+++ Records for the task
Lemma Use_appends_forward_only_witness :
  wf heap0 ∧ contexts heap0 !! 0 = Some root ∧
  chain heap0 0 = Some [mw1; mw2] ∧
  ∃ σ', Use 0 [mw1] heap0 = Some (tt, σ') ∧
        chain σ' 0 = Some ([mw1; mw2] ++ [mw1]) ∧
        muxes σ' = muxes heap0.
Proof.
  assert (wf heap0) as Hwf.
  { apply (bool_decide_unpack _). vm_compute. exact I. }
  split; [exact Hwf|]. split; [reflexivity|]. split; [reflexivity|].
  destruct (Use_appends_forward_only heap0 0 root [mw1; mw2] [mw1]
              Hwf eq_refl eq_refl) as (σ' & HU & Hch & _ & Hmux & _).
  exists σ'. split; [exact HU|]. split; [exact Hch|exact Hmux].
Defined.

Lemma derivation_leaves_table_witness :
  wf heap0 ∧ contexts heap0 !! 0 = Some root ∧
  ∃ nr σ1, Group 0 (λ _, ret tt) heap0 = Some (nr, σ1) ∧
           muxes σ1 = muxes heap0.
Proof.
  assert (wf heap0) as Hwf.
  { apply (bool_decide_unpack _). vm_compute. exact I. }
  split; [exact Hwf|]. split; [reflexivity|].
  destruct (proj1 (proj2 (derivation_leaves_table heap0 0 root [mw1] "/v1"
                            Hwf eq_refl))) as (nr & σ1 & _ & HG & Hmux & _).
  exists nr, σ1. split; [exact HG|exact Hmux].
Defined.

Lemma Group_and_Route_return_configured_witness :
  wf heap0 ∧ contexts heap0 !! 0 = Some root ∧
  chain heap0 0 = Some [mw1; mw2] ∧
  returns_configured heap0 root [mw1; mw2] "" (Group 0) ∧
  returns_configured heap0 root [mw1; mw2] "/v1" (Route 0 "/v1").
Proof.
  assert (wf heap0) as Hwf.
  { apply (bool_decide_unpack _). vm_compute. exact I. }
  split; [exact Hwf|]. split; [reflexivity|]. split; [reflexivity|].
  exact (Group_and_Route_return_configured heap0 0 root [mw1; mw2] "/v1"
           Hwf eq_refl eq_refl).
Defined.

End Witnesses.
++++++
(What to do) Everything from the first line above through the line that contains "destruct (Use_appends_forward_only heap0" should be duplicated exactly, please, and nothing beyond it.

(Response)
Lemma Use_appends_forward_only_witness :
  wf heap0 ∧ contexts heap0 !! 0 = Some root ∧
  chain heap0 0 = Some [mw1; mw2] ∧
  ∃ σ', Use 0 [mw1] heap0 = Some (tt, σ') ∧
        chain σ' 0 = Some ([mw1; mw2] ++ [mw1]) ∧
        muxes σ' = muxes heap0.
Proof.
  assert (wf heap0) as Hwf.
  { apply (bool_decide_unpack _). vm_compute. exact I. }
  split; [exact Hwf|]. split; [reflexivity|]. split; [reflexivity|].
  destruct (Use_appends_forward_only heap0 0 root [mw1; mw2] [mw1]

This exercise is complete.